Mientras oía la entrevista que le concedió Gustavo Petro a la revista ‘Semana’ recientemente, y que cayó en mi teléfono de improviso con otros chismes, pensé en James Joyce por razones obvias e inaparentes.
Joyce, un educando de los jesuitas, permaneció impasible ante el embeleco nacionalista y el folclorismo irlandés de sus amigos como Yeats, demasiado celtas para su gusto. No podía simpatizar con limitaciones banderizas uno formado como católico que quiere decir universal, que ambicionaba sobre todo justificarse a partir de un intento estético, como se deduce de sus primeras prosas donde confronta la noción de Belleza de Tomás de Aquino en la figura de un joven llamado Esteban Dédalo lleno de conflictos. Primero quiso ser cantante. Cosechó aplausos con su voz en veladas parroquiales, entre parientes y amigos. Pero acabó en la literatura como contador de historias donde la gente a veces canta cuando se pasa de tragos, o se levanta como al comienzo de su novela más famosa, entonando el introito de la misa romana mientras va a afeitarse, la espuma como una hostia preparada en el copón de la bacía. El personaje lleva una bata de baño de color eucarístico, un espejo y una navaja en cruz.
Joyce se sentía más europeo que otra cosa. Y debía dolerle la Europa confusa que vivió. Aunque sabía que el horrendo movimiento homicida que las masas llaman su historia es el bullir de acontecimientos más discretos en la intimidad de la creación más allá de lo visible, el chirrido del carrusel de las formas en su evolución aupadas por el progreso técnico. El materialismo ramplón apela a las relaciones económicas para explicar la sociedad, (suma de soledades), ignorando las pulsiones arraigadas en la biología, la necesidad de espacio, y las urgencias sexuales que facilitan los intercambios genéticos. Todo eso que menosprecia como mero idealismo porque no se come ni corre en la Bolsa. Pero las ideas no son inocuas. Y hasta son peligrosas cuando las hinchan el ego y la ignorancia envanecida. Joyce temía a las grandes palabras que les sirven de soporte. Y por eso mientras Europa se masacraba por las fantasías de las suyas, él se dedicó a descoyuntarlas en una serie de libros monstruosos, tratando de entenderlas mientras se adaptaba a la pobreza, la ceguera homérica y a la úlcera bien rociada con vino blanco que al fin lo mató si no fue la sífilis.

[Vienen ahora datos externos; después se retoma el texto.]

(** * Slices

    [l[a..b]] panics (here: [None]) when [a > b] or [b > len]; [l[i]] when
    [i >= len].  Positions are [usize] values. *)

Definition len {A} (l : list A) : Z := Z.of_nat (length l).

Definition slice {A} (l : list A) (a b : Z) : option (list A) :=
  if (0 <=? a) && (a <=? b) && (b <=? len l)
  then Some (take (Z.to_nat (b - a)) (drop (Z.to_nat a) l))
  else None.

Definition index {A} (l : list A) (i : Z) : option A :=
  if 0 <=? i then l !! Z.to_nat i else None.

Lemma slice_spec {A} (l : list A) a b s :
  slice l a b = Some s ->
  0 <= a <= b /\ b <= len l /\ s = take (Z.to_nat (b - a)) (drop (Z.to_nat a) l) /\
  len s = b - a.
Proof.
  unfold slice. destruct (Z.leb_spec 0 a), (Z.leb_spec a b), (Z.leb_spec b (len l));
    simpl; try discriminate.
  intros [= <-]. unfold len in *. rewrite length_take, length_drop. split_and!; try done; lia.
Qed.

Lemma slice_some {A} (l : list A) a b :
  0 <= a <= b -> b <= len l ->
  slice l a b = Some (take (Z.to_nat (b - a)) (drop (Z.to_nat a) l)).
Proof.
  intros. unfold slice.
  destruct (Z.leb_spec 0 a), (Z.leb_spec a b), (Z.leb_spec b (len l));
    simpl; done || lia.
Qed.

Lemma slice_none {A} (l : list A) a b : b < a -> slice l a b = None.
Proof.
  intros. unfold slice. destruct (Z.leb_spec 0 a), (Z.leb_spec a b); done || lia.
Qed.

Lemma slice_bytes l a b s : is_bytes l -> slice l a b = Some s -> is_bytes s.
Proof.
  intros Hl Hs. apply slice_spec in Hs as (_ & _ & -> & _).
  apply Forall_take, Forall_drop, Hl.
Qed.

Lemma len_nonneg {A} (l : list A) : 0 <= len l.
Proof. unfold len. lia. Qed.

Lemma len_nil {A} : len (@nil A) = 0.
Proof. done. Qed.

Lemma len_cons {A} (x : A) l : len (x :: l) = len l + 1.
Proof. unfold len. simpl length. lia. Qed.

Lemma len_app {A} (l1 l2 : list A) : len (l1 ++ l2) = len l1 + len l2.
Proof. unfold len. rewrite length_app. lia. Qed.

Lemma len_rev {A} (l : list A) : len (reverse l) = len l.
Proof. unfold len. by rewrite length_reverse. Qed.

Lemma len_to_le_bytes k z : len (to_le_bytes k z) = Z.of_nat k.
Proof. unfold len. by rewrite length_to_le_bytes. Qed.

Lemma imap_imap {A B C} (f : nat -> B -> C) (g : nat -> A -> B) (l : list A) :
  imap f (imap g l) = imap (fun i x => f i (g i x)) l.
Proof.
  apply list_eq. intros i. rewrite !list_lookup_imap. by destruct (l !! i).
Qed.

(** * Sorting *)

(** [Vec::sort_by], which is stable, with the comparator's "not greater" as
    [le]. *)
Fixpoint insert_by {A} (le : A -> A -> bool) (x : A) (l : list A) : list A :=
  match l with
  | [] => [x]
  | y :: l => if le x y then x :: y :: l else y :: insert_by le x l
  end.

Definition sort_by {A} (le : A -> A -> bool) (l : list A) : list A := foldr (insert_by le) [] l.

Definition not_greater (c : comparison) : bool := match c with Gt => false | _ => true end.

(** [Ordering::then_with] *)
Definition then_with (c d : comparison) : comparison := match c with Eq => d | _ => c end.

Fixpoint bytes_cmp (a b : bytes) : comparison :=
  match a, b with
  | [], [] => Eq
  | [], _ :: _ => Lt
  | _ :: _, [] => Gt
  | x :: a, y :: b => then_with (x ?= y) (bytes_cmp a b)
  end.

Section SortBy.
  Context {A : Type} (le : A -> A -> bool).

Lemma insert_by_perm x l : insert_by le x l ≡ₚ x :: l.
Proof.
  induction l as [|y l IH]; cbn; [done|]. destruct (le x y); [done|]. rewrite IH. constructor.
Qed.

Lemma sort_by_perm l : sort_by le l ≡ₚ l.
Proof.
  induction l as [|x l IH]; [done|]. cbn. rewrite insert_by_perm. by constructor.
Qed.

(** The result is ordered by any transitive relation the comparator implies. *)
Context (R : A -> A -> Prop) {Htrans : Transitive R}.
Hypothesis le_R : forall x y, le x y = true -> R x y.
Hypothesis not_le_R : forall x y, le x y = false -> R y x.

Lemma insert_by_sorted x l : Sorted R l -> Sorted R (insert_by le x l).
Proof using le_R not_le_R.
  induction 1 as [|y l Hs IH Hy]; cbn; [repeat constructor|].
  destruct (le x y) eqn:Hxy.
  - repeat constructor; auto.
  - constructor; [done|]. destruct l as [|z l]; cbn.
    + constructor. auto.
    + apply HdRel_inv in Hy. destruct (le x z); constructor; auto.
Qed.

Lemma sort_by_sorted l : StronglySorted R (sort_by le l).
Proof using le_R not_le_R Htrans.
  apply Sorted_StronglySorted; [exact Htrans|].
  induction l as [|x l IH]; [constructor|]. by apply insert_by_sorted.
Qed.

(** Everything after the first [n] comes later in the order. *)
Lemma take_sorted_best n l x y :
  StronglySorted R l -> x ∈ take n l -> y ∈ drop n l -> R x y.
Proof.
  intros Hs Hx Hy. rewrite <- (take_drop n l) in Hs.
  by apply (StronglySorted_app_1_elem_of _ _ _ x y Hs).
Qed.

End SortBy.

(** With an order that is total and antisymmetric the result does not depend on
    the order of the input. *)
Lemma sort_by_unique {A} (le : A -> A -> bool) l1 l2 :
  (forall x y z, le x y = true -> le y z = true -> le x z = true) ->
  (forall x y, le x y = true \/ le y x = true) ->
  (forall x y, le x y = true -> le y x = true -> x = y) ->
  l1 ≡ₚ l2 -> sort_by le l1 = sort_by le l2.
Proof.
  intros Htr Htot Hanti Hp. set (R := fun x y => le x y = true).
  assert (Transitive R) by (intros x y z; apply Htr).
  assert (AntiSymm (=) R) by (intros x y; apply Hanti).
  apply (StronglySorted_unique R).
  - apply (sort_by_sorted le R); [by unfold R|]. intros x y Hxy. destruct (Htot x y); [congruence|done].
  - apply (sort_by_sorted le R); [by unfold R|]. intros x y Hxy. destruct (Htot x y); [congruence|done].
  - by rewrite !sort_by_perm.
Qed.

Create HintDb rusty.
Create HintDb keep.
#[export] Hint Resolve preserves_ret preserves_lift preserves_gets preserves_throw preserves_panic : keep.

(** Split a [preserves] goal at its binds, loops and updates. *)
Ltac keep_step :=
  match goal with
  | |- triple _ (_ ≫= _) _ _ => apply preserves_bind; [|intros ?]
  | |- triple _ (for_each _ _) _ _ => apply preserves_for_each; intros ? ?
  | |- triple _ (modify _) _ _ => apply preserves_modify; intros ? ?
  | |- triple _ (if ?b then _ else _) _ _ => destruct b
  | |- triple _ (match ?x with _ => _ end) _ _ => destruct x
  | |- triple _ _ _ _ => solve [auto with keep]
  end.
Ltac keep := repeat keep_step.
#[export] Hint Rewrite @len_nil @len_cons @len_app @len_rev len_to_le_bytes : rusty.
#[export] Hint Resolve wrap64_range len_nonneg : rusty.

#[global] Arguments to_le_bytes : simpl never.
#[global] Arguments from_le_bytes : simpl never.
#[global] Arguments wrap64 : simpl never.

Joyce prestó a la física moderna, que es la poesía de hoy, la palabra ‘quark’. Y escribió la novela polimorfa del autor despersonalizado, la del flujo del inconsciente freudiano. No simpatizó con Proust, cronista de una aristocracia caída aunque compartían la ampulosa enfermedad de los celos, porque ramplón como fue al modo encantador de Rabelais, Cervantes y Sterne, a quien iró, no tuvo miedo de lo escatológico. Y la morosidad de Proust enmascaraba la comicidad de la vida humana.
Joyce desconfió del mismo modo de los grandes proyectos políticos a veces encarnados en presencias mezquinas y retóricas. Era obvio que desembocaban siempre en la misma futileza, en el despropósito destructor que a veces se disfraza con la tibia palabra ‘cambio’ antes de asomar el rostro de tinieblas. Pero prefería hablar de Shakespeare y de Homero.
Como Chávez, Petro, tal vez menos por perversidad que por ingenuidad, parece muy convencido de ser el guardián de la galaxia, el campeón olímpico destinado a rescatar la civilización del capitalismo y el comercio valido de anacronismos de Ricardo sobre los salarios y los censos, y la distribución de las mercancías. Joyce era consciente de que podemos vivir sin ser redimidos. Él me enseñó a recelar de las repúblicas aéreas y que las utopías funcionan hasta cuando se ponen en práctica. A Joyce lo intrigaba Parnell, el héroe irlandés. Pero lo espantaban, dada su formación, los líderes incapaces de dudar de sí mismos ni del mundo. En un cuento sobre unas elecciones en su ciudad, escribió: “¡Pok! El corcho salió volando de la botella, y Mr. Haynes ignoró la invitación...”.